▶ Task description: Filter the entries beneath this task, copying only the lines that hold the word "reflexivity".

Records drawn from a dataset:
(** The writes the code guards against [NULL]. *)
Lemma set_next_unless_null p v h :
  (p <> 0 -> valid h p) -> exists h', (if negb (p =? 0) then set_next p v h else Done h) = Done h' /\ same_lines h h'
  /\ (forall q, nx h' q = if decide (q = p /\ p <> 0) then v else nx h q) /\ (forall q, pv h' q = pv h q).
Proof.
  intros Hp. destruct (Z.eqb_spec p 0) as [->|H0]; cbn [negb].
  - exists h. split; [done|]. split; [done|]. split; intros q; [by rewrite decide_False by tauto | done].
  - destruct (set_next_ok p v h (Hp H0)) as (h' & E & Hs & Hn & Hv). exists h'. split; [done|]. split; [done|]. split; [|done].
    intros q. rewrite Hn. destruct (decide (q = p)); [by rewrite decide_True | by rewrite decide_False by tauto].
Qed.

Lemma set_prev_unless_null p v h :
  (p <> 0 -> valid h p) -> exists h', (if negb (p =? 0) then set_prev p v h else Done h) = Done h' /\ same_lines h h'
  /\ (forall q, nx h' q = nx h q) /\ (forall q, pv h' q = if decide (q = p /\ p <> 0) then v else pv h q).
Proof.
  intros Hp. destruct (Z.eqb_spec p 0) as [->|H0]; cbn [negb].
  - exists h. split; [done|]. split; [done|]. split; intros q; [done | by rewrite decide_False by tauto].
  - destruct (set_prev_ok p v h (Hp H0)) as (h' & E & Hs & Hn & Hv). exists h'. split; [done|]. split; [done|]. split; [done|].
    intros q. rewrite Hv. destruct (decide (q = p)); [by rewrite decide_True | by rewrite decide_False by tauto].
Qed.

(** In a sequence every source and every target of a link occurs once. *)
Definition once (l : list Z) : Prop := NoDup (removelast l) /\ NoDup (tail l).

Lemma removelast_app_cons (l : list Z) y Q : removelast (l ++ y :: Q) = l ++ removelast (y :: Q).
Proof. by apply removelast_app. Qed.

Lemma once_frame P x D y Q : once ((P ++ [x]) ++ D ++ y :: Q) ->
  (forall z, z ∈ D -> z ∉ P ++ [x] /\ z ∉ y :: Q)
  /\ (x ∉ P /\ x ∉ removelast (y :: Q)) /\ (y ∉ tail (P ++ [x]) /\ y ∉ Q).
Proof.
  intros [Hs Ht]. rewrite app_assoc, removelast_app_cons in Hs.
  assert (Et : tail ((P ++ [x]) ++ D ++ y :: Q) = tail (P ++ [x]) ++ D ++ y :: Q) by by destruct P.
  rewrite Et in Ht. apply NoDup_app in Hs as (Hs1 & Hs2 & _). apply NoDup_app in Hs1 as (Hs3 & Hs4 & Hs5).
  apply NoDup_app in Ht as (_ & Ht1 & Ht2). apply NoDup_app in Ht2 as (_ & Ht3 & Ht4). split; [|split].
  - intros z Hz. split; [intros Hz'; by apply (Hs4 z) | by apply Ht3].
  - apply NoDup_app in Hs3 as (_ & Hs6 & _). split; [intros Hx; apply (Hs6 x Hx), list_elem_of_here |].
    apply Hs2. set_solver.
  - split; [intros Hy; apply (Ht1 y Hy); set_solver |]. by inversion Ht4.
Qed.

Lemma once_relink P x D y Q P' u v Q' :
  once ((P ++ [x]) ++ D ++ y :: Q) -> (P ++ [x]) ++ y :: Q = (P' ++ [u]) ++ v :: Q' ->
  (forall z, z ∈ D -> z ∉ P' ++ [u] /\ z ∉ v :: Q')
  /\ (u ∉ P' /\ u ∉ removelast (v :: Q')) /\ (v ∉ tail (P' ++ [u]) /\ v ∉ Q') /\ NoDup D.
Proof.
  intros H E. destruct (once_frame _ _ _ _ _ H) as (HD & _ & _).
  assert (Ho : once ((P' ++ [u]) ++ [] ++ v :: Q')).
  { cbn [app]. rewrite <- E. destruct H as [Hs Ht]. split.
    - rewrite app_assoc, removelast_app_cons in Hs. rewrite removelast_app_cons.
      apply NoDup_app in Hs as (Hs1 & Hs2 & Hs3). apply NoDup_app in Hs1 as (Hs4 & _ & _).
      apply NoDup_app. split_and!; [done | | done]. intros z Hz. apply Hs2. set_solver.
    - assert (Et : tail ((P ++ [x]) ++ D ++ y :: Q) = tail (P ++ [x]) ++ D ++ y :: Q) by by destruct P.
      assert (Et' : tail ((P ++ [x]) ++ y :: Q) = tail (P ++ [x]) ++ y :: Q) by by destruct P.
      rewrite Et in Ht. rewrite Et'. apply NoDup_app in Ht as (Ht1 & Ht2 & Ht3). apply NoDup_app in Ht3 as (_ & _ & Ht4).
      apply NoDup_app. split_and!; [done | | done]. intros z Hz Hz'. apply (Ht2 z Hz), elem_of_app. by right. }
  destruct (once_frame _ _ _ _ _ Ho) as (_ & H1 & H2). split; [|split_and!; try apply H1; try apply H2].
  - intros z Hz. destruct (HD z Hz) as [H3 H4]. assert (Hz' : z ∉ (P' ++ [u]) ++ v :: Q') by (rewrite <- E; set_solver).
    set_solver.
  - destruct H as [_ Ht]. assert (Et : tail ((P ++ [x]) ++ D ++ y :: Q) = tail (P ++ [x]) ++ D ++ y :: Q) by by destruct P.
    rewrite Et in Ht. apply NoDup_app in Ht as (_ & _ & Ht). by apply NoDup_app in Ht as (Ht & _ & _).
Qed.

(** [VSIlistmove] moves a sublist. *)
Lemma listmove_links h P x D y Q P' u v Q' TD BD :
  links h ((P ++ [x]) ++ D ++ y :: Q) -> once ((P ++ [x]) ++ D ++ y :: Q) ->
  (P ++ [x]) ++ y :: Q = (P' ++ [u]) ++ v :: Q' ->
  (forall z, z ∈ D -> z <> 0) -> (forall z, z ∈ (P ++ [x]) ++ D ++ y :: Q -> z <> 0 -> valid h z) ->
  head D = Some TD -> last D = Some BD ->
  exists h', VSIlistmove TD BD u v h = Done h' /\ same_lines h h' /\ links h' ((P' ++ [u]) ++ D ++ v :: Q').
Proof.
  intros Hl Ho E HD0 Hval Eh El.
  destruct (once_frame _ _ _ _ _ Ho) as (HD & Hx & Hy).
  destruct (once_relink _ _ _ _ _ _ _ _ _ Ho E) as (HD' & Hu & Hv & Hnd).
  destruct D as [|TD' D1]; [done|]. injection Eh as ->.
  assert (HTD : TD ∈ TD :: D1) by apply list_elem_of_here.
  assert (HBD : BD ∈ TD :: D1) by by apply last_Some_elem_of.
  assert (Eprev : pv h TD = x).
  { rewrite <- app_assoc in Hl. apply links_app in Hl as [_ [[_ Hj] _]]. by apply Hj, HD0. }
  assert (Enext : nx h BD = y /\ links h (TD :: D1)).
  { pose proof El as El'. apply last_Some in El' as [D0 E0]. rewrite E0 in Hl |- *.
    rewrite app_assoc, app_assoc, <- (app_assoc _ [BD]) in Hl. cbn [app] in Hl. apply links_app in Hl as [Hl1 [[Hj _] _]].
    split; [by apply Hj, HD0|]. rewrite <- app_assoc, <- app_assoc in Hl1. cbn [app] in Hl1.
    apply links_app in Hl1 as [_ Hl1]. destruct D0; [done|]. by destruct Hl1. }
  destruct Enext as [Enext Hin].
  assert (Hv1 : forall z, z <> 0 -> z ∈ (P' ++ [u]) ++ v :: Q' -> valid h z).
  { intros z H0 Hz. apply Hval; [|done]. rewrite <- E in Hz. set_solver. }
  assert (HvD : forall z, z ∈ TD :: D1 -> valid h z) by (intros z Hz; apply Hval; [set_solver | by apply HD0]).
  unfold VSIlistmove.
  destruct (load_valid h TD (HvD _ HTD)) as (td & -> & _ & _ & Etd). cbn [mbind outcome_bind]. rewrite Etd, Eprev.
  destruct (load_valid h BD (HvD _ HBD)) as (bd & -> & _ & Ebd & _). cbn [mbind outcome_bind]. rewrite Ebd, Enext.
  destruct (set_next_unless_null x y h) as (h1 & -> & S1 & N1 & V1); [intros H0; apply Hval; [set_solver|done]|].
  cbn [mbind outcome_bind].
  destruct (load_valid h1 BD) as (bd1 & -> & _ & Ebd1 & _); [by apply (same_lines_valid _ _ _ S1), HvD|]. cbn [mbind outcome_bind]. rewrite Ebd1.
  assert (nx h1 BD = y) as ->.
  { rewrite N1. destruct (decide (BD = x /\ x <> 0)) as [Hd|Hd]; [reflexivity | exact Enext]. }
  destruct (load_valid h1 TD) as (td1 & -> & _ & _ & Etd1); [by apply (same_lines_valid _ _ _ S1), HvD|]. cbn [mbind outcome_bind].
  rewrite Etd1, V1, Eprev.
  destruct (set_prev_unless_null y x h1) as (h2 & -> & S2 & N2 & V2).
  { intros H0. apply (same_lines_valid _ _ _ S1), Hval; [set_solver|done]. }
  cbn [mbind outcome_bind].
  assert (S02 : same_lines h h2) by eauto with macssh.
  destruct (set_prev_ok TD u h2) as (h3 & -> & S3 & N3 & V3); [by apply (same_lines_valid _ _ _ S02), HvD|]. cbn [mbind outcome_bind].
  assert (S03 : same_lines h h3) by eauto with macssh.
  destruct (set_next_ok BD v h3) as (h4 & -> & S4 & N4 & V4); [by apply (same_lines_valid _ _ _ S03), HvD|]. cbn [mbind outcome_bind].
  assert (S04 : same_lines h h4) by eauto with macssh.
  destruct (set_next_unless_null u TD h4) as (h5 & -> & S5 & N5 & V5).
  { intros H0. apply (same_lines_valid _ _ _ S04), Hv1; [done|set_solver]. }
  cbn [mbind outcome_bind]. assert (S05 : same_lines h h5) by eauto with macssh.
  destruct (set_prev_unless_null v BD h5) as (h6 & -> & S6 & N6 & V6).
  { intros H0. apply (same_lines_valid _ _ _ S05), Hv1; [done|set_solver]. }
  exists h6. split; [done|]. split; [eauto with macssh|].
  apply (links_relink h2 h6 P' u (TD :: D1) v Q' TD BD); try done.
  - rewrite <- E. apply (links_unlink h h2 P x (TD :: D1) y Q Hl); [done | done | |].
    + intros q. by rewrite N2, N1.
    + intros q. by rewrite V2, V1.
  - revert Hin. apply links_frame.
    + intros z Hz. apply removelast_subseteq in Hz. rewrite N2, N1. destruct (decide _) as [Hd|Hd]; [|done]. destruct Hd as [-> _].
      destruct (HD x Hz) as [H1 _]. set_solver.
    + intros z Hz. rewrite V2, V1. destruct (decide _) as [Hd|Hd]; [|done]. destruct Hd as [-> _].
      destruct (HD y) as [_ H1]; [by apply list_elem_of_further | set_solver].
  - intros z Hz. split; [by apply HD0 | by apply HD'].
  - intros q. by rewrite N6, N5, N4, N3.
  - intros q. by rewrite V6, V5, V4, V3.
Qed.

Lemma last_snoc_split (l : list Z) x : last l = Some x -> exists l0, l = l0 ++ [x].
Proof. apply last_Some. Qed.
Lemma head_cons_split (l : list Z) x : head l = Some x -> exists l0, l = x :: l0.
Proof. destruct l; [done|]. intros [= ->]. by eexists. Qed.
Lemma nonempty_last (l : list Z) : l <> [] -> exists x, last l = Some x.
Proof. intros H. destruct (last l) eqn:E; [by eexists | by apply last_None in E]. Qed.
Lemma nonempty_head (l : list Z) : l <> [] -> exists x, head l = Some x.
Proof. destruct l; [done|]. by eexists. Qed.

Lemma listmove_seq h A D B A' B' TD BD u v :
  links h (A ++ D ++ B) -> once (A ++ D ++ B) -> A ++ B = A' ++ B' -> A <> [] -> B <> [] ->
  (forall z, z ∈ D -> z <> 0) -> (forall z, z ∈ A ++ D ++ B -> z <> 0 -> valid h z) ->
  head D = Some TD -> last D = Some BD -> last A' = Some u -> head B' = Some v ->
  exists h', VSIlistmove TD BD u v h = Done h' /\ same_lines h h' /\ links h' (A' ++ D ++ B').
Proof.
  intros Hl Ho E HA HB HD Hv Eh El Eu Ev.
  destruct (nonempty_last A HA) as [x Ex]. apply last_snoc_split in Ex as [P ->].
  destruct (nonempty_head B HB) as [y Ey]. apply head_cons_split in Ey as [Q ->].
  apply last_snoc_split in Eu as [P' ->]. apply head_cons_split in Ev as [Q' ->].
  by eapply listmove_links.
Qed.

(** ** Lists of lines *)

(** What surrounds the elements of a list: the first element again when it is
    circular, [NULL] on both sides otherwise. *)
Definition around (circ : bool) (L : list Z) : list Z :=
  if circ then L ++ take 1 L else 0 :: L ++ [0].

(** [L] is a list of line elements, in order. *)
Definition chain (h : heap) (circ : bool) (L : list Z) : Prop :=
  NoDup L /\ (forall p, p ∈ L -> p <> 0 /\ valid h p) /\ links h (around circ L).

Lemma around_ring L a : head L = Some a -> around true L = L ++ [a].
Proof. destruct L; [done|]. by intros [= ->]. Qed.

Lemma once_around circ L : NoDup L -> 0 ∉ L -> once (around circ L).
Proof.
  intros Hnd H0. unfold around, once. destruct circ.
  - destruct L as [|a L]; [split; constructor|]. change (take 1 (a :: L)) with [a]. rewrite removelast_last. split; [done|]. cbn [app tail].
    inversion Hnd. apply NoDup_app. split_and!; [done | | apply NoDup_singleton]. intros z Hz. set_solver.
  - change (0 :: L ++ [0]) with ((0 :: L) ++ [0]). rewrite removelast_last. split; [by constructor|]. cbn [tail app].
    apply NoDup_app. split_and!; [done | | apply NoDup_singleton]. intros z Hz. set_solver.
Qed.

Lemma chain_once h circ L : chain h circ L -> once (around circ L).
Proof. intros (H1 & H2 & _). apply once_around; [done|]. intros H. by destruct (H2 0 H). Qed.

Lemma around_valid h circ L : chain h circ L -> forall z, z ∈ around circ L -> z <> 0 -> valid h z.
Proof.
  intros (_ & H & _) z Hz H0. apply H. unfold around in Hz. destruct circ.
  - apply elem_of_app in Hz as [Hz|Hz]; [done|]. by apply elem_of_take in Hz as (? & ? & _); eapply list_elem_of_lookup_2.
  - set_solver.
Qed.

Lemma chain_perm h h' circ circ' L L' :
  chain h circ L -> L ≡ₚ L' -> same_lines h h' -> links h' (around circ' L') -> chain h' circ' L'.
Proof.
  intros (H1 & H2 & _) HP HS Hl. split; [by rewrite <- HP|]. split; [|done]. intros p Hp. rewrite <- HP in Hp.
  destruct (H2 p Hp). split; [done|]. by apply (same_lines_valid h).
Qed.

(** A circular list may be read from any of its elements. *)
Lemma chain_rotate h A B : chain h true (A ++ B) -> chain h true (B ++ A).
Proof.
  intros Hc. destruct A as [|a A]; [by rewrite app_nil_r in *|]. destruct B as [|b B]; [by rewrite app_nil_r in Hc|].
  apply (chain_perm h h true true _ _ Hc); [apply Permutation_app_comm | apply same_lines_refl |].
  destruct Hc as (_ & _ & Hl). rewrite (around_ring _ a) in Hl by done. rewrite (around_ring _ b) by done.
  rewrite <- app_assoc in Hl |- *. apply links_app in Hl as [H1 H2]. by apply links_app.
Qed.

(** The next of an element, and the previous. *)
Lemma around_next h circ A x y B : chain h circ (A ++ x :: y :: B) -> nx h x = y /\ pv h y = x.
Proof.
  intros (_ & H & Hl). assert (x <> 0 /\ y <> 0) as [Hx Hy] by (split; apply H; set_solver).
  assert (Hj : joined h x y); [|split; by apply Hj].
  assert (exists P Q, around circ (A ++ x :: y :: B) = P ++ x :: y :: Q) as (P & Q & E).
  { unfold around. destruct circ; [exists A | exists (0 :: A)]; eexists; rewrite <- app_assoc; reflexivity. }
  rewrite E in Hl. by apply links_app in Hl as [_ [Hl _]].
Qed.

Lemma chain_last_next h circ A x : chain h circ (A ++ [x]) -> nx h x = if circ then default 0 (head (A ++ [x])) else 0.
Proof.
  intros (_ & H & Hl). assert (x <> 0) as Hx by (apply H; set_solver). destruct circ; unfold around in Hl.
  - destruct A as [|a A]; [by destruct Hl as [[Hl _] _]; apply Hl|].
    change (take 1 ((a :: A) ++ [x])) with [a] in Hl. rewrite <- app_assoc in Hl. apply links_app in Hl as [_ [[Hl _] _]]. by apply Hl.
  - rewrite <- app_assoc in Hl. change (0 :: A ++ [x] ++ [0]) with ((0 :: A) ++ x :: [0]) in Hl.
    apply links_app in Hl as [_ [[Hl _] _]]. by apply Hl.
Qed.

Lemma chain_first_prev h circ x B : chain h circ (x :: B) -> pv h x = if circ then default 0 (last (x :: B)) else 0.
Proof.
  intros Hc. pose proof Hc as (_ & H & Hl). assert (x <> 0) as Hx by (apply H; set_solver). destruct circ; unfold around in Hl.
  - destruct (nonempty_last (x :: B)) as [z Ez]; [done|]. rewrite Ez. apply last_snoc_split in Ez as [A Ez].
    change (take 1 (x :: B)) with [x] in Hl. rewrite Ez, <- app_assoc in Hl. cbn [app] in Hl. apply links_app in Hl as [_ [[_ Hl] _]]. by apply Hl.
  - destruct Hl as [[_ Hl] _]. by apply Hl.
Qed.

▶ Exercise output:
  { rewrite N1. destruct (decide (BD = x /\ x <> 0)) as [Hd|Hd]; [reflexivity | exact Enext]. }
  { unfold around. destruct circ; [exists A | exists (0 :: A)]; eexists; rewrite <- app_assoc; reflexivity. }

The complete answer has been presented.